==== RECORDS SUPPLIED

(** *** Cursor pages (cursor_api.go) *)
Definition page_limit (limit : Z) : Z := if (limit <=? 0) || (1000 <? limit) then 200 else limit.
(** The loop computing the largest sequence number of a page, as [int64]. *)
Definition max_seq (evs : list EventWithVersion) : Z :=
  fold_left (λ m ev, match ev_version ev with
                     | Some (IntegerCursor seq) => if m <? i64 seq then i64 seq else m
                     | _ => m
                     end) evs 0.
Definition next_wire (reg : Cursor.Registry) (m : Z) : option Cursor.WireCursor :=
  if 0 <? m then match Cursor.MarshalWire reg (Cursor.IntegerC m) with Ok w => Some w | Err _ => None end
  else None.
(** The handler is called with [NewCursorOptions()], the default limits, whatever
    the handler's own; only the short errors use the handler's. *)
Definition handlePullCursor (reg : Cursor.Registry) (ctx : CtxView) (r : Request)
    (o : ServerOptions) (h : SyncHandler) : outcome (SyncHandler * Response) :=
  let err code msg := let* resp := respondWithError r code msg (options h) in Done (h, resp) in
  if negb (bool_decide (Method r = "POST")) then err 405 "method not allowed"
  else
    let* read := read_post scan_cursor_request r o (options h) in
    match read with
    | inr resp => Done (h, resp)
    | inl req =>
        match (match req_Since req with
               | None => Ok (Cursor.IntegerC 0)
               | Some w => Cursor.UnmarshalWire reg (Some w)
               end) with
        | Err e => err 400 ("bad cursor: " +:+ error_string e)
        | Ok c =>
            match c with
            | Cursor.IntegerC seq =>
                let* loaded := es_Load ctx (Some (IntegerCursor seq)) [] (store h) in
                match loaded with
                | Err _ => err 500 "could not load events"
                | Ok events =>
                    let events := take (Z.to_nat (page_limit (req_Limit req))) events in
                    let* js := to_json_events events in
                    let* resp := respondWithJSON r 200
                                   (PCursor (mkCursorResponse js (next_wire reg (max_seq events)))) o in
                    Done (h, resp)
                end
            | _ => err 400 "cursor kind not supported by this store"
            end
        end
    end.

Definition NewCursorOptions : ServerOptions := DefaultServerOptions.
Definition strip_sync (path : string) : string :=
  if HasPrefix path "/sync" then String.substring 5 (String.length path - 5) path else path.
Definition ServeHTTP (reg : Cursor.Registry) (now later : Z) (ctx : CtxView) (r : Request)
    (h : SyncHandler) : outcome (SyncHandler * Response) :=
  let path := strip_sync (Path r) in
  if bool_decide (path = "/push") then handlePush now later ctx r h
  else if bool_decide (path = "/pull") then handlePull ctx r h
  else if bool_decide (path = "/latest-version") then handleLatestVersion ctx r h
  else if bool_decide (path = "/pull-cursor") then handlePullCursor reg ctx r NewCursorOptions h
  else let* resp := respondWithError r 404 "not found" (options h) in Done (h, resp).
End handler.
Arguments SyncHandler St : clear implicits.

========

### EXERCISE DETAILS
Search the data for "handlePullCursor". Copy every matching line.

### ANSWER TO THIS PROBLEM
Definition handlePullCursor (reg : Cursor.Registry) (ctx : CtxView) (r : Request)
  else if bool_decide (path = "/pull-cursor") then handlePullCursor reg ctx r NewCursorOptions h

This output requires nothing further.